● Records drawn from a dataset
(* ===== verification/PivotedCholeskyBatch.v ===== *)
(** * PivotedCholeskyBatch: what the batch elements share

    Every tensor operation of the loop body acts on one batch element at a
    time; the elements meet in the loop test only (line 42), which decides
    for all of them together whether another iteration runs.  So the state
    of an element after [k] iterations depends on its own matrix alone
    ([final_elem_run]), and the batch decides nothing but [k]:

    - [elem_run]: [k] iterations on one element, without the batch;
    - [same_element]: two matrices, of any two kinds, that hold the same
      matrix at two batch positions;
    - [batch_rows_independent]: the factor of an element computed in a
      batch is the factor computed for it alone ([dense_select]), whenever
      the two runs made the same number of iterations.

    That the two runs may differ in that number is shown in
    [PivotedCholeskyEdge]. *)

From Stdlib Require Import QArith Qcanon Reals.
From S2P Require Import Prelude Scalar ScalarInstances Tensor MatrixAccess.
From S2P Require Import Examples PivotedCholesky PivotedCholeskySpec.
From S2P Require Import PivotedCholeskyProofs PivotedCholeskyInvariants.
From S2P Require Import PivotedCholeskyOrder Matrix MatrixAlgebra LazyAccess.
From S2P Require Import CholeskyTotal PivotedCholeskyGram PivotedCholeskyPositive.

(** ** One element, without the batch *)

Section elem_run.
Context {F : Type} `{Scalar F} {M : Type} `{MatrixAccessLaws F M}.
Implicit Types (matrix : M) (e : elem F) (f k m : nat).

(** The first [k] iterations of the loop body on batch element [f]. *)
Fixpoint elem_run matrix f (k : nat) (e0 : elem F) : elem F :=
  match k with
  | 0 => e0
  | S k' => elem_step matrix k' f (elem_run matrix f k' e0)
  end.

(** Lines 25-30 for batch element [f]. *)
Definition elem_init matrix (max_iter : Z) f : elem F :=
  init_elem (replicate (mi_of matrix max_iter) (zeros (ma_n matrix)))
            (ma_n matrix) (diag_t matrix !!! f).

(** In the final state every element is the result of its own run. *)
Lemma final_elem_run matrix max_iter error_tol f e :
  ma_wf matrix →
  st_elems (final_t matrix max_iter error_tol) !! f = Some e →
  e = elem_run matrix f (st_m (final_t matrix max_iter error_tol))
               (elem_init matrix max_iter f).
Proof.
  intros Hwf. revert f e.
  apply (final_t_invariant (λ m f e,
    e = elem_run matrix f m (elem_init matrix max_iter f))); [done|..].
  - intros m f e _ _ _ _ ->. by rewrite Nat.add_1_r.
  - intros f d Hd _. unfold elem_init.
    by rewrite (list_lookup_total_correct _ _ _ Hd).
Qed.
End elem_run.

(** ** The same matrix at two batch positions *)

(** Element [f] of [a] and element [g] of [b] have the same size, the same
    diagonal and the same rows. *)
Record same_element {F : Type} `{Scalar F}
    {M1 M2 : Type} `{MatrixAccess F M1} `{MatrixAccess F M2}
    (a : M1) (f : nat) (b : M2) (g : nat) : Prop := {
  se_n : ma_n a = ma_n b;
  se_diag : diag_t a !!! f = diag_t b !!! g;
  se_row r : row_t a f r = row_t b g r;
}.

Section same_element.
Context {F : Type} `{Scalar F}.
Context {M1 M2 : Type} `{MatrixAccessLaws F M1} `{MatrixAccessLaws F M2}.
Implicit Types (a : M1) (b : M2) (e : elem F) (f g k m : nat).

Lemma same_element_sym a f b g : same_element a f b g → same_element b g a f.
Proof. intros [???]. by split. Qed.

Lemma elem_step_same a f b g m e :
  same_element a f b g → elem_step a m f e = elem_step b m g e.
Proof. intros [Hn _ Hrow]. unfold elem_step. by rewrite Hn, Hrow. Qed.

Lemma elem_run_same a f b g k e :
  same_element a f b g → elem_run a f k e = elem_run b g k e.
Proof.
  intros Hab. induction k as [|k IH]; simpl; [done|].
  by rewrite IH, (elem_step_same a f b g).
Qed.

Lemma elem_init_same a f b g max_iter :
  same_element a f b g → elem_init a max_iter f = elem_init b max_iter g.
Proof.
  intros [Hn Hd _]. unfold elem_init, mi_of. by rewrite Hn, Hd.
Qed.

(** Two runs that made the same number of iterations left the element in
    the same state. *)
Lemma final_elem_same a f b g max_iter tol tol' e e' :
  ma_wf a → ma_wf b → same_element a f b g →
  st_elems (final_t a max_iter tol) !! f = Some e →
  st_elems (final_t b max_iter tol') !! g = Some e' →
  st_m (final_t a max_iter tol) = st_m (final_t b max_iter tol') →
  e = e'.
Proof.
  intros Ha Hb Hab He He' Hm.
  rewrite (final_elem_run a max_iter tol f e Ha He),
    (final_elem_run b max_iter tol' g e' Hb He'), Hm.
  by rewrite (elem_run_same a f b g), (elem_init_same a f b g).
Qed.
End same_element.

(** ** A batch element of a dense tensor, alone *)

Section dense_select.
Context {F : Type} `{Scalar F}.
Implicit Types (t : dense F) (f : nat).

Lemma dense_select_data t f :
  f < length (d_data t) → d_data (dense_select t f) = [d_data t !!! f].
Proof.
  intros Hf. unfold dense_select; simpl.
  destruct (lookup_lt_is_Some_2 (d_data t) f Hf) as [A HA].
  rewrite (list_lookup_total_correct _ _ _ HA).
  by rewrite (drop_S _ _ _ HA), firstn_cons, take_0.
Qed.

Lemma dense_select_wf t f :
  dense_wf t → f < numel (d_batch_shape t) → dense_wf (dense_select t f).
Proof.
  intros Hwf Hf. pose proof (dwf_batch _ Hwf) as Hlen.
  destruct (lookup_lt_is_Some_2 (d_data t) f ltac:(lia)) as [A HA].
  split; rewrite ?dense_select_data by lia; simpl; [apply Hwf|done|..];
    rewrite (list_lookup_total_correct _ _ _ HA); apply Forall_singleton.
  - apply (Forall_lookup_1 _ _ _ _ (dwf_rows _ Hwf) HA).
  - apply (Forall_lookup_1 _ _ _ _ (dwf_cols _ Hwf) HA).
Qed.

(** The diagonal of a batch element, entry by entry. *)
Lemma dense_diag_t_lookup t f :
  dense_wf t → f < numel (d_batch_shape t) →
  diag_t t !!! f
  = (λ i, ((d_data t !!! f) !!! i) !!! i) <$> seq 0 (d_cols t).
Proof.
  intros Hwf Hf. unfold diag_t.
  change (ma_diag t) with (dense_diag t). rewrite dense_diag_lazy by done.
  simpl. by rewrite lookup_total_tab.
Qed.

(** A row of a batch element. *)
Lemma dense_row_t t f r :
  dense_wf t → f < numel (d_batch_shape t) →
  row_t t f r = res_default [] (index (d_data t !!! f) r).
Proof.
  intros Hwf Hf. unfold row_t. simpl. unfold dense_row.
  rewrite ravel_unravel by done. res_simpl.
  rewrite index_total by by rewrite (dwf_batch _ Hwf).
  by res_simpl.
Qed.

Lemma dense_select_same t f :
  dense_wf t → f < numel (d_batch_shape t) →
  same_element (dense_select t f) 0 t f.
Proof.
  intros Hwf Hf. pose proof (dense_select_wf t f Hwf Hf) as Hwf'.
  pose proof (dwf_batch _ Hwf) as Hlen.
  split.
  - done.
  - rewrite !dense_diag_t_lookup by (done || simpl; lia).
    by rewrite dense_select_data by lia.
  - intros r. rewrite !dense_row_t by (done || simpl; lia).
    by rewrite dense_select_data by lia.
Qed.

(** The rows returned for an element, and their number. *)
Lemma result_of_lookup (st : state F) f Lf :
  result_of st !! f = Some Lf →
  ∃ e, st_elems st !! f = Some e ∧ Lf = slice_to (st_m st) (L e).
Proof.
  unfold result_of. rewrite list_lookup_fmap.
  destruct (st_elems st !! f) as [e|]; [|done]. intros [= <-]. by exists e.
Qed.

Lemma result_rows (matrix : dense F) mi (st : state F) f e :
  state_wf matrix mi st → st_elems st !! f = Some e →
  length (slice_to (st_m st) (L e)) = st_m st.
Proof.
  intros Hst He. unfold slice_to. rewrite length_take.
  pose proof (Forall_lookup_1 _ _ _ _ (swf_elems _ _ _ Hst) He) as Hwf.
  simpl in Hwf. rewrite (wf_L_rows _ _ _ Hwf).
  pose proof (swf_m _ _ _ Hst). lia.
Qed.

(** C21.  Batch invariance, as far as it holds: the factor computed for
    batch element [f] in the batch is the factor computed for its matrix
    alone, whatever the two tolerances, provided the two runs returned the
    same number of rows. *)
Theorem batch_rows_independent t max_iter tol tol' f Ls Ls' Lf L1 :
  dense_wf t → (0 ≤ max_iter)%Z → f < numel (d_batch_shape t) →
  pivoted_cholesky t max_iter tol = Val Ls →
  pivoted_cholesky (dense_select t f) max_iter tol' = Val Ls' →
  Ls !! f = Some Lf → Ls' !! 0 = Some L1 →
  length Lf = length L1 → Lf = L1.
Proof.
  intros Hwf Hmax Hf. pose proof (dense_select_wf t f Hwf Hf) as Hwf'.
  unfold pivoted_cholesky.
  rewrite !pivoted_cholesky_state_total by (done || simpl; lia).
  intros [= <-] [= <-] (e&He&->)%result_of_lookup (e'&He'&->)%result_of_lookup.
  assert (ma_wf t) as Hw by done.
  assert (ma_wf (dense_select t f)) as Hw' by done.
  rewrite (result_rows t _ _ f e (final_t_wf t max_iter tol Hw) He),
    (result_rows _ _ _ 0 e' (final_t_wf _ max_iter tol' Hw') He').
  intros Hm. rewrite Hm. f_equal. f_equal. symmetry.
  apply (final_elem_same (dense_select t f) 0 t f max_iter tol' tol e' e
           Hw' Hw); [by apply dense_select_same|done|done|by symmetry].
Qed.
End dense_select.

Lemma batch_rows_independent_witness :
  ∃ Ls Ls' Lf L1,
    pivoted_cholesky B233 3 (qc 1 1000) = Val Ls ∧
    pivoted_cholesky (dense_select B233 1) 3 (qc 1 1000) = Val Ls' ∧
    Ls !! 1 = Some Lf ∧ Ls' !! 0 = Some L1 ∧ Lf = L1.
Proof.
  eexists _, _, _, _.
  split_and!; [vm_compute; reflexivity|vm_compute; reflexivity
              |reflexivity|reflexivity|].
  eapply (batch_rows_independent B233 3 (qc 1 1000) (qc 1 1000) 1);
    [exact B233_wf|lia|simpl; lia|vm_compute; reflexivity
    |vm_compute; reflexivity|reflexivity|reflexivity|reflexivity].
Defined.

(** ** Positive definite matrices: the batch changes nothing *)

Section positive_batch.
Context {F : Type} `{ExactSqrt F}.
Context {M1 M2 : Type} `{MatrixAccessLaws F M1} `{MatrixAccessLaws F M2}.
Implicit Types (a : M1) (b : M2) (f g : nat).

Lemma entry_same a f b g r c :
  same_element a f b g → entry a f r c = entry b g r c.
Proof. intros Hab. unfold entry. by rewrite (se_row a f b g Hab). Qed.

Lemma symmetric_same a f b g :
  same_element a f b g → symmetric a f → symmetric b g.
Proof.
  intros Hab Hsym r c Hr Hc. rewrite <-!(entry_same a f b g) by done.
  apply Hsym; by rewrite (se_n a f b g Hab).
Qed.

Lemma pos_def_at_same a f b g :
  same_element a f b g → pos_def_at a f → pos_def_at b g.
Proof.
  intros Hab Hpd z Hz. unfold pos_def_at in Hpd.
  rewrite (se_n a f b g Hab) in Hpd.
  rewrite (ssum_ext _ _ (λ p, z p ⊗ ssum (ma_n b) (λ q, entry a f p q ⊗ z q)));
    [by apply Hpd|].
  intros p _. f_equal. apply ssum_ext. intros q _.
  by rewrite (entry_same a f b g).
Qed.

(** Both runs go to [min(max_iter, n)] iterations and leave the element in
    the same state. *)
Lemma pd_final_elem_same a f b g max_iter tol tol' e e' :
  ma_wf a → ma_wf b → same_element a f b g →
  symmetric a f → pos_def_at a f → tol ≼ szero → tol' ≼ szero →
  st_elems (final_t a max_iter tol) !! f = Some e →
  st_elems (final_t b max_iter tol') !! g = Some e' →
  st_m (final_t a max_iter tol) = st_m (final_t b max_iter tol') ∧ e = e'.
Proof.
  intros Ha Hb Hab Hsym Hpd Htol Htol' He He'.
  assert (st_m (final_t a max_iter tol) = st_m (final_t b max_iter tol'))
    as Hm;
    [|split; [done|by apply (final_elem_same a f b g max_iter tol tol')]].
  rewrite (pd_runs_to_max_iter a max_iter tol f e) by done.
  rewrite (pd_runs_to_max_iter b max_iter tol' g e');
    [|done|done|by apply (symmetric_same a f)
     |by apply (pos_def_at_same a f)|done].
  unfold mi_of. by rewrite (se_n a f b g Hab).
Qed.
End positive_batch.

Section positive_dense.
Context {F : Type} `{ExactSqrt F}.
Implicit Types (t : dense F) (f : nat).

(** C20.  Batch invariance for positive definite matrices: with tolerances
    that are not positive, the factor returned for a symmetric positive
    definite element of a batch is the factor returned for its matrix
    alone. *)
Theorem positive_definite_batch_invariance t max_iter tol tol' f :
  dense_wf t → (0 ≤ max_iter)%Z → f < numel (d_batch_shape t) →
  symmetric t f → pos_def_at t f → tol ≼ szero → tol' ≼ szero →
  ∃ Ls Ls' Lf, pivoted_cholesky t max_iter tol = Val Ls ∧
    pivoted_cholesky (dense_select t f) max_iter tol' = Val Ls' ∧
    Ls !! f = Some Lf ∧ Ls' !! 0 = Some Lf.
Proof.
  intros Hwf Hmax Hf Hsym Hpd Htol Htol'.
  pose proof (dense_select_wf t f Hwf Hf) as Hwf'.
  pose proof (dense_select_same t f Hwf Hf) as Hsame.
  assert (ma_wf t) as Hw by done.
  assert (ma_wf (dense_select t f)) as Hw' by done.
  unfold pivoted_cholesky.
  rewrite !pivoted_cholesky_state_total by (done || simpl; lia).
  destruct (lookup_lt_is_Some_2 (st_elems (final_t t max_iter tol)) f)
    as [e He]; [by rewrite (swf_batch _ _ _ (final_t_wf t _ _ Hw))|].
  destruct (lookup_lt_is_Some_2
    (st_elems (final_t (dense_select t f) max_iter tol')) 0) as [e' He'];
    [rewrite (swf_batch _ _ _ (final_t_wf _ _ _ Hw')); simpl; lia|].
  destruct (pd_final_elem_same t f (dense_select t f) 0 max_iter tol tol' e e')
    as [Hm <-]; [by try apply same_element_sym..|].
  eexists _, _, _. split; [done|]. split; [done|]. unfold result_of.
  by rewrite !list_lookup_fmap, He, He', Hm.
Qed.
End positive_dense.

(** A batch of two real matrices; the first is [A22R]. *)
Definition B22R : dense R :=
  Dense [2] 2 2 [[[4; 2]; [2; 2]]; [[9; 0]; [0; 1]]]%R.

Lemma B22R_wf : dense_wf B22R.
Proof. by apply (bool_decide_unpack _). Qed.

Lemma B22R_first : same_element A22R 0 B22R 0.
Proof.
  change A22R with (dense_select B22R 0).
  apply dense_select_same; [exact B22R_wf|simpl; lia].
Qed.

Lemma positive_definite_batch_invariance_witness :
  ∃ Ls Ls' Lf, pivoted_cholesky B22R 2 0%R = Val Ls ∧
    pivoted_cholesky (dense_select B22R 0) 2 0%R = Val Ls' ∧
    Ls !! 0 = Some Lf ∧ Ls' !! 0 = Some Lf.
Proof.
  apply (positive_definite_batch_invariance B22R 2 0%R 0%R 0);
    [exact B22R_wf|lia|simpl; lia
    |exact (symmetric_same A22R 0 B22R 0 B22R_first A22R_symmetric)
    |exact (pos_def_at_same A22R 0 B22R 0 B22R_first A22R_pos_def)
    |apply R_leb_le, Rle_refl..].
Defined.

● What needs to be done
The required output is every line above from the one with "Lemma dense_select_same t" down to the one with "Lemma result_of_lookup (st", restated word for word, ends included.

● Solution for this task
Lemma dense_select_same t f :
  dense_wf t → f < numel (d_batch_shape t) →
  same_element (dense_select t f) 0 t f.
Proof.
  intros Hwf Hf. pose proof (dense_select_wf t f Hwf Hf) as Hwf'.
  pose proof (dwf_batch _ Hwf) as Hlen.
  split.
  - done.
  - rewrite !dense_diag_t_lookup by (done || simpl; lia).
    by rewrite dense_select_data by lia.
  - intros r. rewrite !dense_row_t by (done || simpl; lia).
    by rewrite dense_select_data by lia.
Qed.

(** The rows returned for an element, and their number. *)
Lemma result_of_lookup (st : state F) f Lf :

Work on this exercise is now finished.